Thanksgiving Conversations

Thanksgiving. Time to dine with that angry relative. You know who. They’ll insult people you identify with and support their prejudice with “fact.” Your relative hates XXX people. You have to face them this Thanksgiving. You are dreading it.

First. Everyone is feeling a similar tension.

Stress: Are you feeling anxious? Are you feeling unsure about whether things you read are true? Join the club! When people are anxious or angry, their stress hormones are in an uproar. It’s not just you, it’s anyone who feels out of control. The relative is anxious, too.

Safety: To make ourselves feel better, we identify with a group, a leader, and a set of principles. This creates a marked decrease in empathy for people not in your group. The relative does it; we do it, too. We just have a different group that we dismiss. Progressives in Appalachia get sick of hearing that they don’t exist. Red-neck jokes and dismissing the white working class is not the way to go. Insulting Fox News won’t get you where you need to go.

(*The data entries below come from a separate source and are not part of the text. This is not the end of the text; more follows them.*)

Lemma append_a_record_safe h ip flush bye : (forall s, h = Some s -> label_ok s) ->
  wsafe (append_a_record cfg h ip flush bye) (fun r _ => (0 <= r)%Z).
Proof.
  intros Hh p Hp. unfold append_a_record. case_on_goal; [by wret|].
  destruct (null_or_empty_false h) as (x & -> & _); [done|].
  apply append_record_safe; [eauto 8 with wsafe| |done]. clear p Hp. intros p Hp _.
  eapply wpre_bind with (Q := fun _ p' => p' = p); [by apply wpre_get_index|]. intros i ? _ _ ->.
  case_on_goal; [by wret|]. do 4 wbind. wret. lia.
Qed.

Lemma append_aaaa_record_safe h ip flush bye :
  (forall s, h = Some s -> label_ok s) -> addr_ok (IP6 ip) ->
  wsafe (append_aaaa_record cfg h ip flush bye) (fun r _ => (0 <= r)%Z).
Proof.
  intros Hh [Hl Hb] p Hp. unfold append_aaaa_record. case_on_goal; [by wret|].
  destruct (null_or_empty_false h) as (x & -> & _); [done|].
  apply append_record_safe; [eauto 8 with wsafe| |done]. clear p Hp. intros p Hp _.
  eapply wpre_bind with (Q := fun i p' => p' = p /\ i = index p); [by apply wpre_get_index|].
  intros i ? _ _ [-> ->]. case_on_goal; [by wret|]. bsimp.
  eapply wpre_bind with (Q := fun bs p' => bs = take 16 ip /\ p' = p).
  { eapply wpre_lift; [done|apply rd_bytes_ok; by rewrite Hl|done]. }
  intros bs ? _ _ [-> ->]. unfold MDNS_ANSWER_AAAA_SIZE in *.
  eapply wpre_bind with (Q := fun _ _ => True).
  - apply wpre_put; auto using Forall_take. rewrite length_take. lia.
  - intros [] p2 Hp2 _ _. wret. lia.
Qed.

(** * Answers, questions, packets *)

Lemma append_host_answer_safe h addrs v6 flush bye :
  (forall s, h = Some s -> label_ok s) -> Forall addr_ok addrs ->
  forall n, wsafe (append_host_answer cfg h addrs v6 flush bye n) (fun _ _ => True).
Proof.
  intros Hh. induction 1 as [|a addrs Ha _ IH]; intros n p Hp; simpl; [by wret|].
  destruct a, v6; try (by apply IH); (eapply wsafe_bind; [by eauto using append_a_record_safe, append_aaaa_record_safe|done|]);
    intros r p1 Hp1 _ _; (case_on_goal; [by wret|by apply IH]).
Qed.

Lemma global_hostname_label s : server_ok s ->
  forall h, mdns_priv_get_global_hostname (Some s) = Some h -> label_ok h.
Proof. intros [(g & E & _ & Hg)] h. unfold mdns_priv_get_global_hostname. simpl. congruence. Qed.

Lemma append_self_a_safe s net a i : server_ok s ->
  wsafe (append_self_a cfg (Some s) net a i) (fun _ _ => True).
Proof.
  intros Hs p Hp. pose proof (global_hostname_label s Hs). unfold append_self_a.
  case_on_goal; [by wret|]. destruct (ip4_info net i); [|by wret]. case_on_goal; [by wret|].
  eapply wsafe_bind; [by apply append_a_record_safe|done|]. intros r p1 Hp1 _ _.
  case_on_goal; [by wret|]. case_on_goal; [by wret|]. case_on_goal; [|by wret].
  case_on_goal; [by wret|].
  eapply wsafe_bind; [by apply append_a_record_safe|done|]. intros. by wret.
Qed.

Lemma append_ip6s_safe s a ips : server_ok s -> Forall (fun l => addr_ok (IP6 l)) ips ->
  wsafe (append_ip6s cfg (Some s) a ips) (fun _ _ => True).
Proof.
  intros Hs. pose proof (global_hostname_label s Hs).
  induction 1 as [|ip ips Hip _ IH]; intros p Hp; simpl; [by wret|].
  case_on_goal; [by wret|].
  eapply wsafe_bind; [by apply append_aaaa_record_safe|done|]. intros r p1 Hp1 _ _.
  case_on_goal; [by wret|by apply IH].
Qed.

Lemma append_self_aaaa_safe s net a i : server_ok s -> net_ok net ->
  wsafe (append_self_aaaa cfg (Some s) net a i) (fun _ _ => True).
Proof.
  intros Hs [Hn Hl] p Hp. pose proof (global_hostname_label s Hs). unfold append_self_aaaa.
  case_on_goal; [by wret|].
  eapply wsafe_bind; [by apply append_ip6s_safe|done|]. intros [[]|] p1 Hp1 _ _; [|by wret].
  case_on_goal; [by wret|]. case_on_goal; [|by wret].
  eapply wsafe_bind; [apply append_aaaa_record_safe; eauto|done|]. intros. by wret.
Qed.

Lemma assoc_In {A} (k : positive) (l : list (positive * A)) x : assoc k l = Some x -> (k, x) ∈ l.
Proof.
  induction l as [|[k' y] l IH]; simpl; [done|]. destruct (Pos.eqb_spec k k'); [|set_solver].
  intros [= ->]. subst. set_solver.
Qed.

Defense of safe haven: When you dismiss their principles, you dismiss them. So don’t. When you dismiss a group of people, any people, you shut down empathy in yourself, too. Then people feel that dismissal and get more angry.

What to do instead

I believe that change happens between people who have some affinity. There are many people who share some of your core values, but not other values. That is the place where change can happen. Show them, by example, how your life and values make sense. People who make relationships outside of their own bubble, even a little beyond it, are part of the solution.

Find points of agreement:

  • We all want to be safe.
  • We all want to be prosperous.
  • We all want to be respected.

You can then say that you have a different idea about how to get to safety, prosperity. and respect for everyone we care about.

That’s why I teach verbal self-defense and how to stand your ground about your own values with people you know. When you stand up for your values at work, with friends and with family, anyone who hears you could be changed. You won’t know how your story impresses someone else. You can be the person who changes others by showing up and being a model of a person who makes sense.

What not to do

If you want to be a good ally to the people that your family disrespects, there’s one more thing you should do. Actually not do:

Do not talk about your dreaded Thanksgiving conversations to the people in the targeted group.

  • They do not need to know that your relatives are among the people who hate them.
  • There is probably nothing in your hateful Thanksgiving conversation that your ally has not heard before.
  • It is not their job to pat you on the back for being an ally. It is just your job to be an ally.
  • If you want to discuss tactics, talk to people in your own identity group first, before you ask someone in the targeted group.